We can start right there. Only the debate you moderated turned into a fracas — talk of kicking butt, race-baiting. None of that happened when Jim Gardner ran the show. Ah-HA! [his signature laugh]

What was your impression of Nutter? He’s got that 1950s-­goatee, Beat Generation look. He’s an intellectual. He probably knows jazz. He probably knows the writings of hip writers.

Were you surprised he won? I’m thrilled. I was really impressed that he was able to talk about crime in a realistic way, within the Constitution, trying to figure out a way to deal with people who are carrying guns. I talked to Timoney, John Timoney, right before the debate to get a sense of, what can you do about murder? Timoney told me you can’t stop domestic disputes. But the gang-style turf things where there’s a killing and then there’s a revenge assault immediately — you gotta deal with it. [To summarize the next eight minutes: Nutter can unite the people. Eddie Rendell was the best mayor since Dilworth. People in Washington, D.C., aren’t offended by the phrase “Chocolate City.” Marion Barry was a great mayor when he was sober.]

I don’t think we’ll see Nutter on the crack pipe. That’s your comment. Please keep it to yourself. [The next five minutes: Nutter and Rendell are fabulous. Matthews hung out safely on North Broad as an eight-year-old. Movies cost a quarter back then. The violence problem won’t be solved overnight. His Aunt Agnes is a nun.]

So about your show … Crime shouldn’t be a race issue. [Folks are dying in North and West Philly, not the suburbs. Chaka Fattah is welcome on Hardball anytime. Life is like his beloved Phillies — you work hard and need luck to get by, but you’re usually stuck playing .500 ball.] I’m not as big an Eagles fan. I’m a ’Skins fan.

You might lose a few Philly viewers admitting that. Well, truth is the key. [more rustling] What are these notes I have here? My brother Jim’s up for reelection as Montgomery County commissioner. I did the Villanova commencement this year. Giuliani is the only person who can give Hillary a race for Pennsylvania. [flipping through papers] Nah, get rid of that. I ran for Congress in 1974. …

Considering your political record is 0-1, do you think … Aren’t you cute? Aren’t you nice? What’s your record?

Only a guy from Philly … Zero-zero? And you’re talking to 0-1? I’d rather be 0-1 than 0-0.

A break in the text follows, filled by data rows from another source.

(** * Verification layer of the wallet client: Verifier and Utils

    A shallow embedding of [lib/verifier.js] and of the [Defaults] and
    [Utils] modules of the wallet client.  JavaScript values are modelled
    as follows.

    - A property that may be absent is an [option]; JavaScript truthiness
      is written out ([truthy_s], [truthy_z]).
    - Amounts handled by the verifier are integers ([Z]); the unit scaling
      of [convertTxpSatoshiToCoinProtocol] works on exact rationals ([Q]),
      and the totals of [buildTx] are also given as sums of doubles.
    - A function that is handed objects is given a second time over
      those objects as explicit state.
    - An exception is a value of [error]; a function that can throw
      returns a [result].
    - The external collaborators (the elliptic-curve library, the
      transaction container, sjcl) are interfaces: type classes whose
      operations return [None] where the library throws. *)

From Stdlib Require Import ZArith QArith String Ascii List Lia.
From stdpp Require Import base option list strings pretty gmap.

Open Scope string_scope.
Open Scope Z_scope.

(** ** Exceptions and results *)

Inductive error : Type :=
| InvalidState      (* $.checkState(false) *)
| InvalidArgument   (* $.checkArgument(false) *)
| TypeError         (* property read on undefined *)
| LibraryError      (* raised inside an external collaborator *)
| NotSupported.     (* new Error('Transaction proposal not supported') *)

Inductive result (A : Type) : Type :=
| Ok (a : A)
| Throw (e : error).
Arguments Ok {A} a.
Arguments Throw {A} e.

#[global] Instance error_eq_dec : EqDecision error.
Proof. solve_decision. Defined.

#[global] Instance result_ret : MRet result := fun A a => Ok a.
#[global] Instance result_bind : MBind result := fun A B f r =>
  match r with
  | Ok a => f a
  | Throw e => Throw e
  end.

Definition checkState (cond : bool) : result unit :=
  if cond then Ok tt else Throw InvalidState.

Definition checkArgument (cond : bool) : result unit :=
  if cond then Ok tt else Throw InvalidArgument.

(** A call into an external collaborator: [None] is an exception of the
    library. *)
Definition lib {A} (r : option A) : result A :=
  match r with
  | Some a => Ok a
  | None => Throw LibraryError
  end.

(** [try { body } catch (e) { handler e }] *)
Definition try_catch {A} (body : result A) (handler : error -> result A) : result A :=
  match body with
  | Ok a => Ok a
  | Throw e => handler e
  end.

(** [_.map] with a callback that can throw: left to right, the first
    exception escapes. *)
Fixpoint mapM {A B} (f : A -> result B) (l : list A) : result (list B) :=
  match l with
  | [] => Ok []
  | x :: xs => y ← f x; ys ← mapM f xs; Ok (y :: ys)
  end.

(** [_.each] with a callback that updates an accumulator and can throw. *)
Fixpoint foldM {A S} (f : S -> A -> result S) (l : list A) (s : S) : result S :=
  match l with
  | [] => Ok s
  | x :: xs => s' ← f s x; foldM f xs s'
  end.

(** ** JavaScript truthiness and comparisons *)

Definition truthy_s (v : option string) : bool :=
  match v with
  | Some s => negb (String.eqb s "")
  | None => false
  end.

Definition truthy_z (v : option Z) : bool :=
  match v with
  | Some z => negb (z =? 0)
  | None => false
  end.

(** [a || b] on optional strings *)
Definition or_s (a b : option string) : option string :=
  if truthy_s a then a else b.

(** [a == b] and [a === b] between two values of one type, either of
    which may be undefined *)
Definition eq_s (a b : option string) : bool := bool_decide (a = b).
Definition eq_z (a b : option Z) : bool := bool_decide (a = b).

(** [_.includes(list, x)] *)
Definition includes {A} `{EqDecision A} (l : list A) (x : A) : bool :=
  bool_decide (x ∈ l).

(** [_.difference(a, b)]: the elements of [a] that do not occur in [b] *)
Definition difference (a b : list string) : list string :=
  List.filter (fun x => negb (includes b x)) a.

(** [parseInt(v) >= 3]; an absent version parses to NaN and every
    comparison with NaN is false. *)
Definition version_ge_3 (version : option Z) : bool :=
  match version with
  | Some v => 3 <=? v
  | None => false
  end.

(** ** Defaults *)

Module Defaults.
Definition COIN : Z := 100000000.
Definition PEERCOIN_COIN : Z := 1000000.
Definition DEFAULT_FEE_PER_KB : Z := COIN / 1000.
Definition MIN_FEE_PER_KB : Z := 0.
Definition MAX_FEE_PER_KB : Z := COIN.
Definition MAX_TX_FEE : Z := 1 * COIN.
End Defaults.

(** ** Data model *)

(** One entry of [credentials.publicKeyRing]. *)
Record RingEntry : Type := {
  ring_xPubKey : string;
  ring_requestPubKey : option string
}.
(** * deepwebide-yjs: the room multiplexer of the collaboration relay

    A shallow embedding of the relay's in-memory state machine and the
    properties its specification states about admission, quota,
    broadcast, grace timers and the document registry.

    Sources embedded:
    - src/server.ts: the classifier, the connection tracker, the
      connection, message and disconnection handlers;
    - class RoomManager, the one server.ts calls (with
      [getActiveClientCount], grace periods and the document manager; in
      this snapshot it follows the lint configuration in
      src/eslint.config.js, lines 74 to 413);
    - src/utils/yjsDocumentManager.ts and src/utils/saveManager.ts.

    Conventions of the embedding:
    - room ids, IPs and close reasons are [string]s (a room id is the
      request target without its leading slash, one byte per character);
    - JS numbers that count or measure time are [Z];
    - a JS [Map] is a [gmap]; a JS [Set] of sockets is the list of its
      members in insertion order (the order [forEach] visits them);
    - a socket object is a handle ([nat]) into a store of its fields, so
      that two references to one socket stay one socket;
    - [new Date()] and [Date.now()] read the clock field of the world;
    - [setTimeout] yields a handle and enters it in the pending timeouts
      with its due time, the clock plus the delay as the runtime takes
      it; a pending timeout can fire once the clock has reached its due
      time, and [clearTimeout] removes it;
    - logging writes nothing the relay reads back and is left out. *)

From Stdlib Require Import ZArith Ascii String List Bool Lia.
From stdpp Require Import gmap strings list fin_maps pretty.

Open Scope string_scope.
Open Scope list_scope.
Open Scope Z_scope.

(** ** Regular expressions of the room-id classifier *)

Module Regex.

(** The fragment of JS regular expressions the sources use: literals,
    character classes, concatenation, alternation (for [?]) and iteration. *)
Inductive regex : Type :=
| Void : regex
| Eps : regex
| Class : (ascii → bool) → regex
| Cat : regex → regex → regex
| Alt : regex → regex → regex
| Star : regex → regex.

(** The language of a regex, the reference the matcher is checked against. *)
Inductive lang : regex → string → Prop :=
| lang_eps : lang Eps ""
| lang_class p a : p a = true → lang (Class p) (String a "")
| lang_cat r1 r2 s1 s2 : lang r1 s1 → lang r2 s2 → lang (Cat r1 r2) (s1 +:+ s2)
| lang_alt_l r1 r2 s : lang r1 s → lang (Alt r1 r2) s
| lang_alt_r r1 r2 s : lang r2 s → lang (Alt r1 r2) s
| lang_star_nil r : lang (Star r) ""
| lang_star_app r s1 s2 : lang r s1 → lang (Star r) s2 → lang (Star r) (s1 +:+ s2).

Fixpoint nullable (r : regex) : bool :=
  match r with
  | Void => false
  | Eps => true
  | Class _ => false
  | Cat r1 r2 => nullable r1 && nullable r2
  | Alt r1 r2 => nullable r1 || nullable r2
  | Star _ => true
  end.

Fixpoint deriv (a : ascii) (r : regex) : regex :=
  match r with
  | Void => Void
  | Eps => Void
  | Class p => if p a then Eps else Void
  | Cat r1 r2 =>
      if nullable r1 then Alt (Cat (deriv a r1) r2) (deriv a r2)
      else Cat (deriv a r1) r2
  | Alt r1 r2 => Alt (deriv a r1) (deriv a r2)
  | Star r1 => Cat (deriv a r1) (Star r1)
  end.

(** Whole-string match: the regex between [^] and [$]. *)
Fixpoint matches (r : regex) (s : string) : bool :=
  match s with
  | EmptyString => nullable r
  | String a s' => matches (deriv a r) s'
  end.

(** Surface syntax. *)
Definition chr (c : ascii) : regex := Class (fun a => bool_decide (a = c)).

Fixpoint lit (s : string) : regex :=
  match s with
  | EmptyString => Eps
  | String a s' => Cat (chr a) (lit s')
  end.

Only a guy from Philly could lose his sole campaign and write a book called Life’s A Campaign. Did you read it?

I skimmed it. One of your publisher’s selling points is that it’s “a how-to book of ways to get people to do what you want them to.” I wrote that.

Did Karl Rove write that with you? [silence] Whaddya mean? Is this sarcasm? [Everyone should read his book — think Dale Carnegie meets Machiavelli. The barometric pressure at his Victorian home in Chevy Chase is dropping rapidly. He never actually read The Prince, just the CliffsNotes.]

If there’s one takeaway lesson from your book … Grin when you fight. Have a good time, fight for success, but don’t make it personal. [Churchill is his hero. Gingrich, DeLay and Rove have changed politics for the worse. He doesn’t read the newspaper from front to back. He skips the financials and real estate sections.] I’m like the buffalo hunter. I go for the tongue of the buffalo and leave the carcass.

I hope this interview will be the tongue of the buffalo this month. Ah-HA! Ah-HA! [He picked up that laugh from Tip O’Neill’s lawyer. He saw Ben-Hur at the Boyd Theatre downtown as a kid. Go see Stardust. De Niro plays a gay pirate. He is so good.]